Pour retrouver le vrai débat d'idées et dépasser la sclérose actuelle des courants, le Conseil national décide d'une Convention nationale qui débattra à la rentrée de ces propositions et déterminera la position de l'organisation du Parti pour l'année qui vient.


Avant de procéder au vote, Claude Estier, Président de séance, informe des modifications intervenues dans la composition du Conseil national depuis sa dernière réunion :

Pascal Lamy remplacé par Bernard Frimat ; Guy couderc remplacé par Philippe Dorthe ; Catherine Lalumière remplacée par René Praden ; Jean-Hugues Colonna remplacé par Paul Cuturello.

Premier vote :

Rappel du sens du vote :

Un vote positif vaut acceptation des propositions de Michel Rocard et adoption par le Conseil national,

Un vote négatif veut dire que non seulement le Premier secrétaire mais l'ensemble du secrétariat sont démissionnaires.

Les pouvoirs des éventuels absents ou de ceux qui dont dû partir sont transférés à des membres de la liste complémentaire.

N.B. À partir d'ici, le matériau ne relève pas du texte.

(* ===== verification/SessionService.v ===== *)
(** * SecureChannel and Session services

    The OpenSecureChannel, CreateSession, ActivateSession and CloseSession
    handlers of [src/core/service_dispatch.c], and the OPN parameters
    [server.c] hands to the first of them. *)

From S2P Require Export Discovery SubscriptionService.

(** ** Parameters of an OPN message *)

Definition MU_MAX_CLIENT_CERT_SIZE : Z := 1600.

Record opn_state := mk_opn_state {
  opn_pending_security_policy : mu_string_t;
  opn_pending_client_cert : mu_string_t;
  channel_client_cert : list Z;
  channel_client_cert_len : Z
}.

Definition mu_service_dispatch_set_opn_security_policy (security_policy : option mu_string_t) : M opn_state unit := λ o,
  (Ok tt, mk_opn_state (default null_string security_policy) (opn_pending_client_cert o) (channel_client_cert o)
            (channel_client_cert_len o)).

(** The certificate is also copied into the buffer that outlives the message. *)
Definition mu_service_dispatch_set_opn_client_cert (client_cert : option mu_string_t) : M opn_state unit := λ o,
  match client_cert with
  | None => (Ok tt, mk_opn_state (opn_pending_security_policy o) null_string (channel_client_cert o) (channel_client_cert_len o))
  | Some cert =>
      match str_data cert with
      | Some data =>
          if (0 <? str_length cert) && (str_length cert <=? MU_MAX_CLIENT_CERT_SIZE) then
            match (bytes ← mem_load data 0 (str_length cert); mem_store (channel_client_cert o) 0 bytes) with
            | Some copy => (Ok tt, mk_opn_state (opn_pending_security_policy o) cert copy (str_length cert))
            | None => (Fault, o)
            end
          else (Ok tt, mk_opn_state (opn_pending_security_policy o) cert (channel_client_cert o) 0)
      | None => (Ok tt, mk_opn_state (opn_pending_security_policy o) cert (channel_client_cert o) 0)
      end
  end.

Class ChannelHost (Rest : Type) := {
  host_opn : Rest → opn_state;
  host_set_opn : Rest → opn_state → Rest
}.

(** A policy that protects messages. *)
Definition protects (policy : mu_security_policy_id_t) : bool :=
  negb (bool_decide (policy = MU_SECURITY_POLICY_NONE_ID)) && negb (bool_decide (policy = MU_SECURITY_POLICY_INVALID_ID)).
(* ===== verification/Query.v ===== *)
(** * Query services

    [src/services/query.c] with its codec [src/encoding/binary_query.c], and
    the QueryFirst and QueryNext handlers of [src/core/service_dispatch.c]. *)

From S2P Require Export NodeManagement SubscriptionService.

Definition MU_MAX_QUERY_CONTINUATION_POINTS : Z := 2.

(** ** Requests *)

Inductive mu_filter_operand_t :=
| MU_FILTEROPERAND_ELEMENT (index : Z)
| MU_FILTEROPERAND_LITERAL (value : mu_variant_t).

Record mu_content_filter_element_t := mk_content_filter_element {
  fe_filter_operator : Z;
  fe_filter_operands : list mu_filter_operand_t
}.

Record mu_node_type_description_t := mk_node_type_description {
  nt_type_definition_node : mu_nodeid_t;
  nt_include_sub_types : bool
}.

Record mu_query_first_request_t := mk_query_first_request {
  qf_node_types : list mu_node_type_description_t;
  qf_filter : list mu_content_filter_element_t;
  qf_max_data_sets_to_return : Z;
  qf_max_references_to_return : Z
}.

Record mu_query_next_request_t := mk_query_next_request {
  qn_release_continuation_point : bool;
  qn_continuation_point : mu_string_t
}.

(** ** [binary_query.c] *)

Definition U32_NULL : Z := 0xFFFFFFFF.

Definition query_reader_fail {A} (status : Z) : Rd A := reader_fail status.

Definition query_require_min_counted_bytes (count min_element_bytes : Z) : Rd unit :=
  r ← get_state;
  if negb (r_status r =? MU_STATUS_GOOD) then fail (r_status r)
  else if r_length r <? r_position r then query_reader_fail MU_STATUS_BAD_DECODINGERROR
  else if negb (min_element_bytes =? 0) && ((r_length r - r_position r) / min_element_bytes <? count)
  then query_reader_fail MU_STATUS_BAD_DECODINGERROR
  else mret tt.

(** [identifier.numeric], whatever the type of the identifier: the first word
    of the union, which is the length of a string. *)
Definition identifier_word (id : mu_nodeid_t) : option Z :=
  match nid_identifier id with
  | MU_NODEID_NUMERIC numeric => Some numeric
  | MU_NODEID_STRING string => Some (to_u32 (str_length string))
  | _ => None
  end.

(** The fields of a literal that are not decoded are never read. *)
Definition read_filter_operand : Rd mu_filter_operand_t :=
  '(type_id, len) ← mu_binary_read_extension_object_header;
  word ← lift_option (identifier_word type_id);
  if word =? 594 then index ← mu_binary_read_uint32; mret (MU_FILTEROPERAND_ELEMENT index)
  else if word =? 597 then value ← mu_binary_read_variant zero_variant; mret (MU_FILTEROPERAND_LITERAL value)
  else
    r ← get_state;
    if negb (0 <? len) then fail MU_STATUS_BAD_NOTSUPPORTED
    else if to_size (r_length r - r_position r) <? len then fail MU_STATUS_BAD_DECODINGERROR
    else put_state (set_r_position r (to_size (r_position r + len)));; mret (MU_FILTEROPERAND_ELEMENT 0).

Definition read_filter_operands (op_count operand_index max_operands : Z) : Rd (list mu_filter_operand_t) :=
  if (op_count =? 0) || (op_count =? U32_NULL) then mret []
  else
    query_require_min_counted_bytes op_count 3;;
    if max_operands <? operand_index + op_count then query_reader_fail MU_STATUS_BAD_TOOMANYOPERATIONS
    else rd_list (Z.to_nat op_count) read_filter_operand.

Fixpoint read_filter_elements (n : nat) (operand_index max_operands : Z) : Rd (list mu_content_filter_element_t) :=
  match n with
  | O => mret []
  | S n =>
      op ← mu_binary_read_uint32;
      op_count ← mu_binary_read_uint32;
      operands ← read_filter_operands op_count operand_index max_operands;
      rest ← read_filter_elements n (operand_index + zlen operands) max_operands;
      mret (mk_content_filter_element op operands :: rest)
  end.

Definition mu_content_filter_decode (max_elements max_operands : Z) : Rd (list mu_content_filter_element_t) :=
  count ← mu_binary_read_uint32;
  if (count =? 0) || (count =? U32_NULL) then mret []
  else
    query_require_min_counted_bytes count 8;;
    if max_elements <? count then query_reader_fail MU_STATUS_BAD_TOOMANYOPERATIONS
    else read_filter_elements (Z.to_nat count) 0 max_operands.

(** A node type is read as an ExpandedNodeId into the place of its NodeId.
    [namespace_uri] then lies over the rest of the description, and
    [server_index] over the first word of the next one: in every layout of
    the two structures its offset is the size of the description. *)
Definition read_node_type (i max_node_types : Z) : Rd mu_node_type_description_t :=
  x ← mu_binary_read_expanded_nodeid;
  (if i + 1 <? max_node_types then mret tt else fault);;
  include_sub_types ← mu_binary_read_boolean;
  data_to_return_count ← mu_binary_read_uint32;
  if (0 <? data_to_return_count) && negb (data_to_return_count =? U32_NULL) then fail MU_STATUS_BAD_NOTSUPPORTED
  else mret (mk_node_type_description (xid_node_id x) include_sub_types).

Fixpoint read_node_types (n : nat) (i max_node_types : Z) : Rd (list mu_node_type_description_t) :=
  match n with
  | O => mret []
  | S n =>
      t ← read_node_type i max_node_types;
      rest ← read_node_types n (i + 1) max_node_types;
      mret (t :: rest)
  end.

Definition mu_query_first_request_decode (max_node_types max_filter_elements max_filter_operands : Z) : Rd mu_query_first_request_t :=
  _ ← mu_binary_read_nodeid;
  _ ← mu_binary_read_int64;
  _ ← mu_binary_read_uint32;
  count ← mu_binary_read_uint32;
  let count := if count =? U32_NULL then 0 else count in
  if max_node_types <? count then fail MU_STATUS_BAD_OUTOFMEMORY
  else
    node_types ← read_node_types (Z.to_nat count) 0 max_node_types;
    filter ← mu_content_filter_decode max_filter_elements max_filter_operands;
    max_data_sets ← mu_binary_read_uint32;
    max_references ← mu_binary_read_uint32;
    mret (mk_query_first_request node_types filter max_data_sets max_references).

Definition write_data_set (node_id : mu_nodeid_t) : Wr unit :=
  let enode := mk_expanded_nodeid node_id (mk_string 0 None) 0 in
  or_default tt (mu_binary_write_expanded_nodeid enode);;
  or_default tt (mu_binary_write_expanded_nodeid enode);;
  or_default tt (mu_binary_write_uint32 0).

Definition write_data_sets (data_sets : list mu_nodeid_t) : Wr unit :=
  if zlen data_sets =? 0 then or_default tt (mu_binary_write_uint32 U32_NULL)
  else
    or_default tt (mu_binary_write_uint32 (to_u32 (zlen data_sets)));;
    wr_list write_data_set data_sets.

(** A response; without a value the continuation point was never set. *)
Record mu_query_response_t := mk_query_response {
  qr_data_sets : list mu_nodeid_t;
  qr_continuation_point : option mu_string_t
}.

Definition write_continuation_point (resp : mu_query_response_t) : Wr unit :=
  cp ← lift_option (qr_continuation_point resp);
  or_default tt (mu_binary_write_string cp).

Definition mu_query_first_response_encode (resp : mu_query_response_t) : Wr unit :=
  write_data_sets (qr_data_sets resp);;
  write_continuation_point resp;;
  or_default tt (mu_binary_write_uint32 U32_NULL);;
  or_default tt (mu_binary_write_uint32 U32_NULL);;
  or_default tt (mu_binary_write_uint32 U32_NULL);;
  or_default tt (mu_binary_write_uint32 U32_NULL);;
  writer_status.

Definition mu_query_next_request_decode : Rd mu_query_next_request_t :=
  release ← mu_binary_read_boolean;
  cp ← mu_binary_read_string;
  mret (mk_query_next_request release cp).

Definition mu_query_next_response_encode (resp : mu_query_response_t) : Wr unit :=
  write_data_sets (qr_data_sets resp);;
  write_continuation_point resp;;
  or_default tt (mu_binary_write_uint32 U32_NULL);;
  writer_status.

(** ** Continuation points *)

(** [id.data] is NULL or points to the [id_buf] of the same slot. *)
Record query_point := mk_query_point {
  cp_id_buf : list Z;
  cp_id_length : Z;
  cp_id_set : bool;
  cp_session_id : Z;
  cp_next_index : Z;
  cp_timestamp_ms : Z
}.

Definition cp_id (cp : query_point) : mu_string_t :=
  mk_string (cp_id_length cp) (if cp_id_set cp then Some (cp_id_buf cp) else None).

Definition free_point : query_point := mk_query_point (repeat 0 8) (-1) false 0 0 0.

Definition mu_query_continuation_point_supplied (cp : mu_string_t) : bool := 0 <? str_length cp.

Definition mu_query_continuation_point_matches (x y : mu_string_t) : option bool :=
  if negb (mu_query_continuation_point_supplied x) || negb (mu_query_continuation_point_supplied y) then Some false
  else
    match str_data x, str_data y with
    | Some dx, Some dy =>
        if negb (str_length x =? str_length y) then Some false
        else bx ← mem_load dx 0 (str_length x); by_ ← mem_load dy 0 (str_length y); Some (bool_decide (bx = by_))
    | _, _ => Some false
    end.

(** The first slot with the id. *)
Fixpoint mu_query_find_continuation_point (points : list query_point) (i : nat) (cp : mu_string_t) : option (option nat) :=
  match points with
  | [] => Some None
  | p :: points =>
      matches ← mu_query_continuation_point_matches (cp_id p) cp;
      if (matches : bool) then Some (Some i) else mu_query_find_continuation_point points (S i) cp
  end.

Definition mu_query_release_continuation_point (p : query_point) : query_point := mk_query_point (cp_id_buf p) (-1) false 0 0 0.

(** The id of a new point is the index to resume from. *)
Definition take_point (p : query_point) (next_index : Z) : query_point :=
  mk_query_point ([Z.land next_index 0xFF; Z.land (Z.shiftr next_index 8) 0xFF] ++ repeat 0 6) 8 true (cp_session_id p) next_index
    (cp_timestamp_ms p).

(** ** The services *)

Class QueryHost (Rest : Type) := {
  host_points : Rest → list query_point;
  host_set_points : Rest → list query_point → Rest
}.

Section services.
  Context {features : ServiceFeatures} {Rest : Type} {node_host : NodeManagementHost Rest} {query_host : QueryHost Rest}.

Definition mu_evaluate_content_filter (filter : list mu_content_filter_element_t) : bool := true.

(** Collect nodes from [i] on: the data sets and, when they are full, the
    index of the first node left out. *)
Fixpoint scan_nodes (fetch : nat → option mu_nodeid_t) (filter : list mu_content_filter_element_t) (max_data_sets max_to_return : Z)
    (n i : nat) (data_sets : list mu_nodeid_t) : option (list mu_nodeid_t * option nat) :=
  match n with
  | O => Some (data_sets, None)
  | S n =>
      node_id ← fetch i;
      if mu_evaluate_content_filter filter then
        if zlen data_sets <? max_data_sets then
          if (0 <? max_to_return) && (max_to_return <=? zlen data_sets) then Some (data_sets, Some i)
          else scan_nodes fetch filter max_data_sets max_to_return n (S i) (data_sets ++ [node_id])
        else Some (data_sets, Some i)
      else scan_nodes fetch filter max_data_sets max_to_return n (S i) data_sets
  end.

Definition index_count (s : mu_server_t Rest) : Z := from_option ix_count 0 (sv_user_index s).

(** The NodeId at a position of the index of the integrator's nodes. *)
Definition indexed_node (s : mu_server_t Rest) (i : nat) : option mu_nodeid_t :=
  index ← sv_user_index s;
  idx ← znth (ix_order index) (Z.of_nat i);
  space ← sv_address_space s;
  nodes ← as_nodes space;
  node ← znth nodes idx;
  Some (node_node_id node).

(** The NodeId of a dynamic node. *)
Definition dynamic_node (s : mu_server_t Rest) (i : nat) : option mu_nodeid_t :=
  let sp := host_space (sv_rest s) in
  node ← da_nodes sp !! i;
  load_nodeid sp (sd_node_id node).

(** The data sets and the index to resume from, 0 when nothing is left. *)
Definition query_nodes (s : mu_server_t Rest) (req : mu_query_first_request_t) (max_data_sets : Z) : option (list mu_nodeid_t * Z) :=
  let filter := qf_filter req in
  let max_to_return := qf_max_data_sets_to_return req in
  let count := index_count s in
  '(data_sets, stop) ← scan_nodes (indexed_node s) filter max_data_sets max_to_return (Z.to_nat count) 0 [];
  let next_index := from_option Z.of_nat 0 stop in
  if MUC_OPCUA_SERVICE_NODEMANAGEMENT && (next_index =? 0) then
    '(data_sets, stop) ← scan_nodes (dynamic_node s) filter max_data_sets max_to_return (Z.to_nat (da_nodes_count (host_space (sv_rest s)))) 0 data_sets;
    Some (data_sets, from_option (λ i, count + Z.of_nat i) 0 stop)
  else Some (data_sets, next_index).

Definition set_points (s : mu_server_t Rest) (points : list query_point) : mu_server_t Rest :=
  set_rest s (host_set_points (sv_rest s) points).

(** Take the first free point for [next_index]. *)
Definition remember (next_index : Z) : M (mu_server_t Rest) (option mu_string_t) := λ s,
  let points := host_points (sv_rest s) in
  match list_find (λ p, cp_id_set p = false) points with
  | Some (i, p) => let p := take_point p next_index in (Ok (Some (cp_id p)), set_points s (<[i := p]> points))
  | None => (Ok None, s)
  end.

Definition mu_query_first_process (req : mu_query_first_request_t) (max_data_sets : Z) : M (mu_server_t Rest) mu_query_response_t :=
  s ← get_state;
  '(data_sets, next_index) ← lift_option (query_nodes s req max_data_sets);
  cp ← (if 0 <? next_index then remember next_index else mret (Some null_string));
  mret (mk_query_response data_sets cp).

(** The status and the response. *)
Definition mu_query_next_process (req : mu_query_next_request_t) : M (mu_server_t Rest) (Z * mu_query_response_t) := λ s,
  let empty := mk_query_response [] (Some null_string) in
  if negb (mu_query_continuation_point_supplied (qn_continuation_point req)) then (Ok (MU_STATUS_GOOD, empty), s)
  else
    let points := host_points (sv_rest s) in
    match mu_query_find_continuation_point points 0 (qn_continuation_point req) with
    | None => (Fault, s)
    | Some None => (Ok (MU_STATUS_BAD_CONTINUATIONPOINTINVALID, empty), s)
    | Some (Some slot) =>
        if qn_release_continuation_point req
        then (Ok (MU_STATUS_GOOD, empty), set_points s (alter mu_query_release_continuation_point slot points))
        else (Ok (MU_STATUS_GOOD, empty), s)
    end.

(** ** Handlers *)

Definition handle_query_first : H Rest unit :=
  req_header ← rd mu_request_header_decode;
  req ← rd (mu_query_first_request_decode 4 4 8);
  resp ← sv (mu_query_first_process req 16);
  wr (write_response_prefix MU_ID_QUERYFIRSTRESPONSE (rh_request_handle req_header) MU_STATUS_GOOD);;
  wr (mu_query_first_response_encode resp);;
  finish.

Definition handle_query_next : H Rest unit :=
  req_header ← rd mu_request_header_decode;
  req ← rd mu_query_next_request_decode;
  '(status, resp) ← sv (mu_query_next_process req);
  wr (write_response_prefix MU_ID_QUERYNEXTRESPONSE (rh_request_handle req_header) status);;
  wr (mu_query_next_response_encode resp);;
  finish;;
  if status =? MU_STATUS_GOOD then mret tt else fail status.
End services.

Il est procédé au vote par appel nominal.

Les résultats du vote :

Pour : 88
Contre : 120
Abstentions : 48
Refus de vote : 2

Après l'intervention de Michel Rocard qui prend acte du résultat du vote – intervention dont vous trouverez ci-contre l'intégralité – s'ouvre un débat sur les conséquences politiques et le choix de la procédure pour la désignation d'une direction nationale.

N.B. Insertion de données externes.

Lemma rsafe_update_item garbage : rsafe (read_update_item garbage) update_item_ok.
Proof.
  unfold read_update_item; eapply rsafe_bind; [apply rsafe_read_nodeid|intros type Htype].
  eapply rsafe_bind; [apply rsafe_read_byte|intros mask _]; apply rsafe_if; intros _; [by apply rsafe_fail|].
  eapply rsafe_bind; [apply rsafe_read_int32|intros length Hlen]; apply rsafe_if; intros Hneg; bool_hyps; [by apply rsafe_fail|].
  intros r Hr; rewrite (bind_ok get_state _ r r r eq_refl).
  destruct (identifier_word_wire type Htype) as [word Ew]; rewrite Ew, (bind_ok (lift_option (Some word)) _ r word r eq_refl).
  match goal with |- context [(?m ≫= _) r] => assert (Hm : rsafe m update_item_ok) end.
  { apply rsafe_if; intros _; [|apply rsafe_if; intros _; [|by apply rsafe_fail]].
    - unfold read_update_data; eapply rsafe_bind; [apply rsafe_read_nodeid|intros node Hnode].
      eapply rsafe_bind; [apply rsafe_read_uint32|intros op _]; eapply rsafe_bind; [apply rsafe_read_int32|intros n _].
      apply rsafe_if; intros H1; bool_hyps; [by apply rsafe_ret|]; apply rsafe_if; intros H2; bool_hyps; [by apply rsafe_fail|].
      eapply rsafe_bind; [apply rsafe_data_points|intros values Hv]; apply rsafe_ret; split; [done|]; unfold zlen, MU_MAX_HISTORY_UPDATE_VALUES_PER_DETAIL in *; rewrite Hv; lia.
    - unfold read_delete_raw_modified; rsafe_auto; done. }
  match goal with |- context [(?m ≫= _) r] => destruct (Hm r Hr) as [Hs Ho]; destruct (m r) as [[item|e|] r1] eqn:E end; cbn [fst snd outcome_ok] in *.
  - rewrite (bind_ok _ _ _ _ _ E); ranges.
    destruct (rsafe_skip_rest (r_position r) length ltac:(apply Hr) ltac:(unfold PTRDIFF_MAX; lia) r1 (rstep_ok _ _ Hs) (rstep_position _ _ Hs)) as [Hs' Ho'].
    destruct (skip_rest (r_position r) length r1) as [[[]|e|] r2] eqn:E2; cbn [fst snd outcome_ok] in *; [|rewrite (bind_err _ _ _ _ _ E2)|done].
    + rewrite (bind_ok _ _ _ _ _ E2); split; [by eapply reader_step_trans|done].
    + split; [by eapply reader_step_trans|done].
  - by rewrite (bind_err _ _ _ _ _ E).
  - done.
Qed.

Il a été choisi de faire passer les extraits significatifs des interventions de chacun.


Michel Rocard

Chers camarades, je vous ai proposé ce matin de dépasser les courants, je vous ai proposé de vous rassembler autour d'un objectif de rénovation du Parti et de la gauche. Je vous ai proposé de vous rassembler sur une ligne et une stratégie de politique claire, celle que les Français attendent de nous.

Vous avez fait un autre choix. Je le regrette, pour toute la gauche. Je vous remets mon mandat de Premier secrétaire, accompagné de celui de tout le secrétariat national.

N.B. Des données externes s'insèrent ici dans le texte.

(* ===== verification/HostNet.v ===== *)
(** * The POSIX network adapters

    [src/platform/host_tcp_adapter.c] and [host_udp_adapter.c] over abstract
    system calls: which port the server listens on, what the adapter gives the
    server, and who owns which descriptor. *)

From S2P Require Export Config PubSub.
From stdpp Require Export gmap.
#[local] Open Scope Z_scope.

(** The system calls. A call that returns -1 on error delivers its result and
    [errno]; [sys_read] the octets it stored too. [inet_pton] gives the address
    it stores, or nothing when the text is not one. *)
Class Posix (OS : Type) := {
  SOCK_STREAM : Z;
  SOCK_DGRAM : Z;
  SO_REUSEADDR : Z;
  SO_BROADCAST : Z;
  O_NONBLOCK : Z;
  EAGAIN : Z;
  EWOULDBLOCK : Z;
  ULONG_MAX : Z;
  sys_socket : Z → OS → Z * OS;
  sys_setsockopt : Z → Z → OS → Z * OS;
  sys_getfl : Z → OS → Z * OS;
  sys_setfl : Z → Z → OS → Z * OS;
  sys_bind : Z → Z → OS → Z * OS;
  sys_listen : Z → Z → OS → Z * OS;
  sys_accept : Z → OS → (Z * Z) * OS;
  sys_read : Z → Z → OS → (Z * Z * list Z) * OS;
  sys_write : Z → list Z → OS → (Z * Z) * OS;
  sys_sendto : Z → list Z → Z → Z → OS → Z * OS;
  sys_close : Z → OS → Z * OS;
  inet_pton : list Z → option Z;
  has_memory : OS → bool
}.

(** ** The port of an endpoint *)

Section port.
  Context {OS : Type} {posix : Posix OS}.

Definition is_space (c : Z) : bool := (c =? 32) || ((9 <=? c) && (c <=? 13)).
Definition is_digit (c : Z) : bool := (48 <=? c) && (c <=? 57).

Fixpoint skip_while (p : Z → bool) (l : list Z) : list Z :=
  match l with
  | c :: l' => if p c then skip_while p l' else l
  | [] => []
  end.

Fixpoint take_while (p : Z → bool) (l : list Z) : list Z :=
  match l with
  | c :: l' => if p c then c :: take_while p l' else []
  | [] => []
  end.

Definition digits_value (ds : list Z) : Z := fold_left (λ acc c, acc * 10 + (c - 48)) ds 0.

(** [strtoul(s, &end, 10)]: [None] when there is nothing to convert. A value
    that does not fit is [ULONG_MAX], a negative one wraps around. *)
Definition strtoul (s : list Z) : option Z :=
  let s := skip_while is_space s in
  let '(negative, s) :=
    match s with
    | c :: s' => if c =? chr "-" then (true, s') else if c =? chr "+" then (false, s') else (false, s)
    | [] => (false, s)
    end in
  match take_while is_digit s with
  | [] => None
  | ds =>
      let v := digits_value ds in
      Some (if ULONG_MAX <? v then ULONG_MAX else if (negative : bool) then (- v) mod (ULONG_MAX + 1) else v)
  end.

(** The position of the last [c]. *)
Fixpoint strrchr (s : list Z) (c : Z) : option nat :=
  match s with
  | [] => None
  | x :: s =>
      match strrchr s c with
      | Some i => Some (S i)
      | None => if x =? c then Some O else None
      end
  end.

Definition DEFAULT_PORT : Z := 4840.

Definition endpoint_port (endpoint_url : list Z) : Z :=
  match strrchr endpoint_url (chr ":") with
  | Some i =>
      if (i =? 4)%nat then DEFAULT_PORT
      else
        match strtoul (drop (S i) endpoint_url) with
        | Some parsed => if (1 <=? parsed) && (parsed <=? 65535) then to_u16 parsed else DEFAULT_PORT
        | None => DEFAULT_PORT
        end
  | None => DEFAULT_PORT
  end.
End port.

(** ** TCP *)

(** The context of the adapter, [server_fd], until it is freed; and the system. *)
Record host_tcp (OS : Type) := mk_host_tcp { ht_server_fd : option Z; ht_os : OS }.
Arguments mk_host_tcp {_}.
Arguments ht_server_fd {_}.
Arguments ht_os {_}.

Section tcp.
  Context {OS : Type} {posix : Posix OS}.

Definition sys {A} (f : OS → A * OS) : M (host_tcp OS) A := λ t,
  let '(r, os) := f (ht_os t) in (Ok r, mk_host_tcp (ht_server_fd t) os).

(** Reading or writing a context that was freed is undefined. *)
Definition server_fd : M (host_tcp OS) Z := λ t,
  match ht_server_fd t with Some fd => (Ok fd, t) | None => (Fault, t) end.

Definition set_server_fd (fd : Z) : M (host_tcp OS) unit := λ t,
  match ht_server_fd t with Some _ => (Ok tt, mk_host_tcp (Some fd) (ht_os t)) | None => (Fault, t) end.

Definition would_block (errno : Z) : bool := (errno =? EAGAIN) || (errno =? EWOULDBLOCK).

Definition set_nonblocking (fd : Z) : M (host_tcp OS) unit :=
  flags ← sys (sys_getfl fd);
  sys (sys_setfl fd (Z.lor flags O_NONBLOCK));;
  mret tt.

(** Give the listening socket up. *)
Definition close_server (fd : Z) : M (host_tcp OS) unit :=
  sys (sys_close fd);; set_server_fd (-1).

Je pense que le Bureau national élu par le Congrès a compétence pour mettre en place l'organisme provisoire de gestion qui sera en charge des affaires courantes du Parti et convoquera les instances nécessaires pour traiter de la suite.

Pour ma part, mes chers camarades, je serai toujours un combattant de l'espérance.


Claude Bartolone

Je vous lirai simplement l'article 7-15 des statuts adoptés au moment du dernier congrès :

Le Premier secrétaire du Parti est élu à bulletins secrets, au scrutin majoritaire à deux tours, par les délégués au Congrès nationale, au terme de celui-ci.

Seuls peuvent se présenter au deuxième tour de scrutin les deux candidats ayant recueilli le plus grand nombre de suffrages. En cas de vacance du poste de premier secrétaire, le Conseil national procède à l'élection de son remplaçant dans les conditions décrites à l'alinéa précédent.


Pierre Mauroy

Un Premier secrétaire s'accorde à une ligne politique, et il est investi par le Congrès et présente au Bureau national qui l'approuve, le secrétariat. En général cela se passe ainsi.

Lorsqu'on se trouve dans une situation où finalement le Premier secrétaire est sanctionné pour une élection, avec une direction dont les uns dirigeaient la campagne, dont les autres, encore il y a huit jours, nous disaient que c'était la meilleure direction ; lorsqu'on est dans ce cas de figure politique, que l'on peut qualifier d'exceptionnel, on est dans une situation que seuls les militants d'un congrès peuvent trancher. Voilà ce que le pense.


Julien Dray

Il appartient maintenant aux militants du Parti socialiste, à partir du vote qui a été émis, de tirer toutes les conséquences du point de vue de la reconstruction d'une direction sur la base d'une orientation politique. Il n'y a qu'une instance qui peut le faire évidemment, c'est le Congrès du Parti socialiste.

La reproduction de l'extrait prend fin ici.